The acreage, which encompasses several tax parcels, is near Swartley Road’s intersection with Route 309, behind Rosenthal’s furniture business.
“All Hilltown residents should be concerned with what is being proposed, and how it will adversely impact our community, including the cost to residents,” Hilltown Friends, a group of locals opposed to the plan, said in a note to the Herald.
The group is worried about the plan to build cluster housing and potentially add an additional traffic signal to Route 309 at Swartley Road. Residents also are concerned that the would-be developer could acquire additional nearby land, upon which additional housing units could be proposed.
Increased traffic congestion, erosion of open space, detraction of quality of life, and cost to the township to maintain roads and protect what would be a new, large community have Hilltown Friends believing the development isn’t in the best interest of their municipality.

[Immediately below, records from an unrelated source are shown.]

(** * AppointmentForm: validation, submission and date/time splicing

    A shallow embedding of [src/components/AppointmentForm.tsx].

    The component is a React function component.  Its handlers are closures
    over the props and over the state snapshot of the current render; each
    handler is embedded as a function from that snapshot (and from what it
    reads of the host: the clock, [Platform.OS], the local time zone) to the
    next state and the list of [onSubmit] calls it made.

    The handlers call the built-in [Date] object.  Its methods are embedded
    from ECMA-262 (section "Date Objects"), under the names the standard
    gives to its abstract operations. *)

From Stdlib Require Import ZArith Lia.
From stdpp Require Import gmap strings.

Open Scope Z_scope.

(** ** ECMAScript numbers and time values

    Every number that flows through the handlers is either an integer far
    below 2^53 in magnitude (a time value, or a field read back from one) or
    NaN, so double arithmetic on them is exact integer arithmetic.  [None]
    is NaN. *)

Module ES.

Definition Number : Type := option Z.

Definition NaN : Number := None.

Definition HoursPerDay : Z := 24.
Definition MinutesPerHour : Z := 60.
Definition SecondsPerMinute : Z := 60.
Definition msPerSecond : Z := 1000.
Definition msPerMinute : Z := 60000.
Definition msPerHour : Z := 3600000.
Definition msPerDay : Z := 86400000.

(** The largest magnitude of a time value: 8.64e15 ms. *)
Definition maxTime : Z := 8640000000000000.

(** *** Day number and time within day *)

Definition Day (t : Z) : Z := t / msPerDay.

Definition TimeWithinDay (t : Z) : Z := t mod msPerDay.

(** *** Year number *)

Definition isLeapYear (y : Z) : bool :=
  if negb (y mod 4 =? 0) then false
  else if negb (y mod 100 =? 0) then true
  else if negb (y mod 400 =? 0) then false
  else true.

Definition DaysInYear (y : Z) : Z := if isLeapYear y then 366 else 365.

Definition DayFromYear (y : Z) : Z :=
  365 * (y - 1970) + (y - 1969) / 4 - (y - 1901) / 100 + (y - 1601) / 400.

Definition TimeFromYear (y : Z) : Z := msPerDay * DayFromYear y.

(** The year whose first day is the last one at or before day [d].  The
    standard defines it as "the largest integer y such that TimeFromYear(y)
    <= t"; it is computed here from the mean length of a year, 146097/400
    days, which is off by at most one, and then adjusted (see
    [YearFromDay_spec] and [YearFromDay_unique] below). *)
Definition YearFromDay (d : Z) : Z :=
  let y := 1970 + (400 * d) / 146097 in
  if d <? DayFromYear y then y - 1
  else if DayFromYear (y + 1) <=? d then y + 1
  else y.

Definition YearFromTime (t : Z) : Z := YearFromDay (Day t).

Definition InLeapYear (t : Z) : Z :=
  if isLeapYear (YearFromTime t) then 1 else 0.

(** *** Month number and date number *)

Definition DayWithinYear (t : Z) : Z := Day t - DayFromYear (YearFromTime t).

Definition MonthFromTime (t : Z) : Z :=
  let d := DayWithinYear t in
  let leap := InLeapYear t in
  if d <? 31 then 0
  else if d <? 59 + leap then 1
  else if d <? 90 + leap then 2
  else if d <? 120 + leap then 3
  else if d <? 151 + leap then 4
  else if d <? 181 + leap then 5
  else if d <? 212 + leap then 6
  else if d <? 243 + leap then 7
  else if d <? 273 + leap then 8
  else if d <? 304 + leap then 9
  else if d <? 334 + leap then 10
  else 11.

Definition DateFromTime (t : Z) : Z :=
  let d := DayWithinYear t in
  let leap := InLeapYear t in
  match MonthFromTime t with
  | 0 => d + 1
  | 1 => d - 30
  | 2 => d - 58 - leap
  | 3 => d - 89 - leap
  | 4 => d - 119 - leap
  | 5 => d - 150 - leap
  | 6 => d - 180 - leap
  | 7 => d - 211 - leap
  | 8 => d - 242 - leap
  | 9 => d - 272 - leap
  | 10 => d - 303 - leap
  | _ => d - 333 - leap
  end.

(** *** Hours, minutes, seconds and milliseconds *)

Definition HourFromTime (t : Z) : Z := (t / msPerHour) mod HoursPerDay.
Definition MinFromTime (t : Z) : Z := (t / msPerMinute) mod MinutesPerHour.
Definition SecFromTime (t : Z) : Z := (t / msPerSecond) mod SecondsPerMinute.
Definition msFromTime (t : Z) : Z := t mod msPerSecond.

“The integrity of our small town and open areas are being attacked by the greed of the development companies, causing detrimental effects and cost,” the group said in its note.
Township officials have previously said that a conditional use ordinance related to zoning would be needed because some of the property isn’t zoned for the density of development that Rosenthal envisions.
Hilltown’s planning commission, a board that evaluates development applications within the township, is scheduled to review the proposed 194-unit development plan at its Jan. 21 meeting, 7:30 p.m., at the municipal building at 13 West Creamery Road, Hilltown. The public can attend.
After a planning commission review, the plan could proceed to formal hearings before the board of supervisors, the three-person entity that governs the municipality locally. The supervisors would have the say on whether or not the development – and any zoning relief – is ultimately granted or denied. The public would be able to attend the hearings.